A study conducted on the Chinese Loess Plateau shows that land use may also affect the infiltrability of soil and that the soil hydraulic conductivity is higher in the SB field than in the MS field (Hu et al. 2009). Existing studies have shown that an infiltration depth of 1–2 m for annual precipitation is typical in semiarid areas (Ferriera et al. 2007; Wang et al. 2013; Yang et al. 2014). In our study, the soil water content under SB is higher than under MS, and the differences between them are greater below a depth of 2 m than at a depth of 0–2 m. Thus, the higher soil water contents under SB potentially occurred due to the higher infiltrability and lower consumption at the depth of 0–2 m, while the soil water content changes below 2 m are potentially impacted more by plant consumption.
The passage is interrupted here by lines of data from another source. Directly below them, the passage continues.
(* ===== verification/ActionConsent.v ===== *)
(** * ActionConsent: one exact consent per action

    Models [internal/actionconsent]: the store of challenges with its four
    consent operations and the wake outbox ([store.go], [wake.go]) and the
    notifier that drains the outbox ([notifier.go]). The store's maps are behind
    one mutex; every method is one step, the clock is an argument. The provider's
    answer to a wake is an input of [RunOnce]. *)

From stdpp Require Import base gmap strings list fin_maps.
From Stdlib Require Import ZArith Lia.
From Stdlib.Strings Require Import Byte.
From S2P Require Import Prelude GoBase Protocol Auth.

Module ActionConsent.
Import Ident.

Definition MaximumLifetime : Duration := 30 * second.
Definition MaximumWakeLease : Duration := 10 * second.
Definition MaximumWakeRetry : Duration := 5 * second.
Definition minimumWakeLease : Duration := 100 * millisecond.
Definition maximumWakeAttempts : Z := 100000.
Definition DecisionApprove : string := "approve".
Definition DecisionDeny : string := "deny".

Inductive error : Type :=
| ErrInvalid
| ErrReplay
| ErrCapacity
| ErrConflict
| ErrNotFound
| ErrExpired
| ErrPending
| ErrUnavailable.

#[global] Instance error_eq_dec : EqDecision error.
Proof. solve_decision. Defined.

Record Action : Type := { IndicatorOn : bool }.
#[global] Instance Action_eq_dec : EqDecision Action.
Proof. solve_decision. Defined.

Record Challenge : Type := {
  ChallengeID : string;
  DeviceID : string;
  OwnerID : string;
  TenantID : string;
  OwnerRevision : Z;
  SessionID : string;
  RequestID : Z;
  ChallengeAction : Action;
  ExpiresAt : Time;
}.

Record Request : Type := {
  q_ChallengeID : string;
  q_DeviceID : string;
  q_OwnerRevision : Z;
  q_SessionID : string;
  q_RequestID : Z;
  q_Action : Action;
  q_Decision : string;
}.

Record DeviceRequest : Type := {
  d_ChallengeID : string;
  d_DeviceID : string;
  d_OwnerRevision : Z;
  d_SessionID : string;
  d_RequestID : Z;
  d_Action : Action;
}.

Record Actor : Type := {
  a_OwnerID : string;
  a_TenantID : string;
  a_DeviceID : string;
  a_OwnerRevision : Z;
}.

(** [Record] of the source and [storedRecord] have the same fields. *)
Record storedRecord : Type := {
  challenge : Challenge;
  decision : string;
  decidedAt : Time;
  consumedAt : Time;
}.

Record Wake : Type := {
  WakeID : string;
  Target : Actor;
  WakeExpiresAt : Time;
  Attempts : Z;
}.

Record storedWake : Type := {
  wake : Wake;
  availableAt : Time;
  claimedBy : string;
  leaseUntil : Time;
}.

Record Store : Type := {
  maxRecords : Z;
  records : gmap string storedRecord;
  wakes : gmap string storedWake;
}.

Definition set_records (store : Store) rs : Store :=
  {| maxRecords := maxRecords store; records := rs; wakes := wakes store |}.
Definition set_wakes (store : Store) ws : Store :=
  {| maxRecords := maxRecords store; records := records store; wakes := ws |}.

Definition NewStore (maxRecords : Z) : result error Store :=
  IF (maxRecords <? 1) || (100000 <? maxRecords) RETURN Err ErrInvalid ;;
  Ok {| maxRecords := maxRecords; records := ∅; wakes := ∅ |}.

Definition ValidChallengeID (value : string) : bool := canonical_b64 value 16.

Definition ValidChallenge (c : Challenge) (now : Time) : bool :=
  IF IsZero now || negb (ValidChallengeID (ChallengeID c))
     || negb (ValidIdentifier (DeviceID c) 64) || negb (ValidIdentifier (OwnerID c) 128)
     || negb (ValidIdentifier (TenantID c) 128) || negb (ValidBindingRevision (OwnerRevision c))
     || negb (ValidIdentifier (SessionID c) 64) || (RequestID c =? 0) || IsZero (ExpiresAt c)
    RETURN false ;;
  let lifetime := Sub (ExpiresAt c) now in
  (0 <? lifetime) && (lifetime <=? MaximumLifetime).

Definition validDecision (d : string) : bool :=
  bool_decide (d = DecisionApprove) || bool_decide (d = DecisionDeny).

Definition validActor (actor : Actor) : bool :=
  ValidIdentifier (a_OwnerID actor) 128 && ValidIdentifier (a_TenantID actor) 128
  && ValidIdentifier (a_DeviceID actor) 64 && ValidBindingRevision (a_OwnerRevision actor).

Definition validWakeWorker (workerID : string) : bool := ValidIdentifier workerID 64.
Definition validWakeLease (lease : Duration) : bool :=
  (minimumWakeLease <=? lease) && (lease <=? MaximumWakeLease).
Definition validWakeRetry (retryAfter : Duration) : bool :=
  (0 <=? retryAfter) && (retryAfter <=? MaximumWakeRetry).

Definition wakeFromChallenge (c : Challenge) : Wake :=
  {| WakeID := ChallengeID c;
     Target := {| a_OwnerID := OwnerID c; a_TenantID := TenantID c; a_DeviceID := DeviceID c;
                  a_OwnerRevision := OwnerRevision c |};
     WakeExpiresAt := ExpiresAt c; Attempts := 0 |}.

Definition same_request (c c' : Challenge) : bool :=
  bool_decide (DeviceID c = DeviceID c') && bool_decide (SessionID c = SessionID c')
  && (RequestID c =? RequestID c').

(** The loop over the records only looks for one with the same request, so its
    order does not matter. *)
Definition Register (store : Store) (c : Challenge) (now : Time) : Store * result error unit :=
  IF negb (ValidChallenge c now) RETURN (store, Err ErrInvalid) ;;
  match records store !! ChallengeID c with
  | Some _ => (store, Err ErrConflict)
  | None =>
      IF existsb (λ e, same_request (challenge e.2) c) (map_to_list (records store))
        RETURN (store, Err ErrConflict) ;;
      IF maxRecords store <=? Z.of_nat (size (records store)) RETURN (store, Err ErrCapacity) ;;
      ({| maxRecords := maxRecords store;
          records := <[ChallengeID c := {| challenge := c; decision := "";
                         decidedAt := zero_time; consumedAt := zero_time |}]> (records store);
          wakes := <[ChallengeID c := {| wake := wakeFromChallenge c; availableAt := now;
                       claimedBy := ""; leaseUntil := zero_time |}]> (wakes store) |},
       Ok tt)
  end.

(** *** The wake outbox *)

(** [candidate] comes before [selected]: an earlier expiry, then a smaller name. *)
Definition precedes (candidate selected : storedWake) : bool :=
  Before (WakeExpiresAt (wake candidate)) (WakeExpiresAt (wake selected))
  || ((WakeExpiresAt (wake candidate) =? WakeExpiresAt (wake selected))
      && str_ltb (WakeID (wake candidate)) (WakeID (wake selected))).

(** A wake whose challenge is gone, decided or expired is dropped. *)
Definition live (now : Time) (rs : gmap string storedRecord) (wakeID : string)
    (candidate : storedWake) : bool :=
  match rs !! wakeID with
  | None => false
  | Some r => bool_decide (decision r = "") && After (WakeExpiresAt (wake candidate)) now
  end.

Definition claimable (now : Time) (candidate : storedWake) : bool :=
  negb (After (availableAt candidate) now
        || (negb (bool_decide (claimedBy candidate = "")) && After (leaseUntil candidate) now)).

(** One round of the loop of [ClaimWake]. *)
Definition scan_one (now : Time) (rs : gmap string storedRecord)
    (acc : gmap string storedWake * option storedWake) (entry : string * storedWake) :
    gmap string storedWake * option storedWake :=
  let '(ws, selected) := acc in
  let '(wakeID, candidate) := entry in
  IF negb (live now rs wakeID candidate) RETURN (delete wakeID ws, selected) ;;
  IF negb (claimable now candidate) RETURN (ws, selected) ;;
  (ws, match selected with
       | None => Some candidate
       | Some s => if precedes candidate s then Some candidate else Some s
       end).

Definition scan_along (now : Time) (rs : gmap string storedRecord)
    (order : list (string * storedWake)) (ws : gmap string storedWake) :
    gmap string storedWake * option storedWake :=
  fold_left (scan_one now rs) order (ws, None).

(** [order] is the order in which the map is iterated. *)
Definition ClaimWake_along (order : list (string * storedWake)) (store : Store)
    (workerID : string) (now : Time) (lease : Duration) : Store * result error (option Wake) :=
  IF IsZero now || negb (validWakeWorker workerID) || negb (validWakeLease lease)
    RETURN (store, Err ErrInvalid) ;;
  match scan_along now (records store) order (wakes store) with
  | (ws, None) => (set_wakes store ws, Ok None)
  | (ws, Some s) =>
      IF maximumWakeAttempts <=? Attempts (wake s)
        RETURN (set_wakes store (delete (WakeID (wake s)) ws), Ok None) ;;
      let w := {| WakeID := WakeID (wake s); Target := Target (wake s);
                  WakeExpiresAt := WakeExpiresAt (wake s);
                  Attempts := wrap_u32 (Attempts (wake s) + 1) |} in
      (set_wakes store
         (<[WakeID (wake s) := {| wake := w; availableAt := availableAt s;
                                  claimedBy := workerID; leaseUntil := now + lease |}]> ws),
       Ok (Some w))
  end.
4.3 Factors that influence soil water content variations
Variations in soil water contents are influenced by many factors and show scale effects. Researchers have argued that the drying of the soil in the Loess Plateau is caused by climate warming (Yang et al. 1999; Wang et al. 2011b), whereas others attribute this effect to unreasonable vegetation restoration (Li and Shao 2001). Studies in other countries have yielded different conclusions, which suggests that the effects of various types of land use on the soil water content are not important (Venkatesh et al. 2011). Small-scale studies have confirmed that the effect of precipitation on the soil water content is negligible compared with the effect of vegetation. In addition, the reduction of the soil water content is often small when the decrease of precipitation is large (Yao et al. 2012a). However, at the regional scale, precipitation is mainly responsible for soil water content variations. Although the degree of the correlation between soil water content and precipitation is different for different types of grasslands, the investigated correlations are all significant (Table 3). The soil physical indices, such as bulk density and the saturated hydraulic conductivity, and the soil ecological indices, such as plant height, are significantly correlated with precipitation; however, the correlation of these indices with the soil water content exhibits significant differences at different soil depths in the two types of grassland (Table 3, Fig. 7). The linear gradient RDA reveals that the correlation between the soil moisture and multi-year precipitation levels is weak in certain layers, such as the 40–160 cm soil layer under MS and the 20–120 cm soil layer under SB. However, the soil moisture and multi-year precipitation levels show a strong negative correlation with plant height, which indicates that deeper soil depths are responsible for more water consumption by plant roots. Thus, the effects of the slope gradient on the soil water content are masked by precipitation and vegetation factors. However, a strong correlation is always exhibited between the field moisture capacity and the soil water content (Fig. 7). Therefore, in the large-scale vegetation restoration process for the Loess Plateau, the effects of topographical factors are not evident at the regional scale; however, precipitation and vegetation type are equally important factors worthy of serious consideration.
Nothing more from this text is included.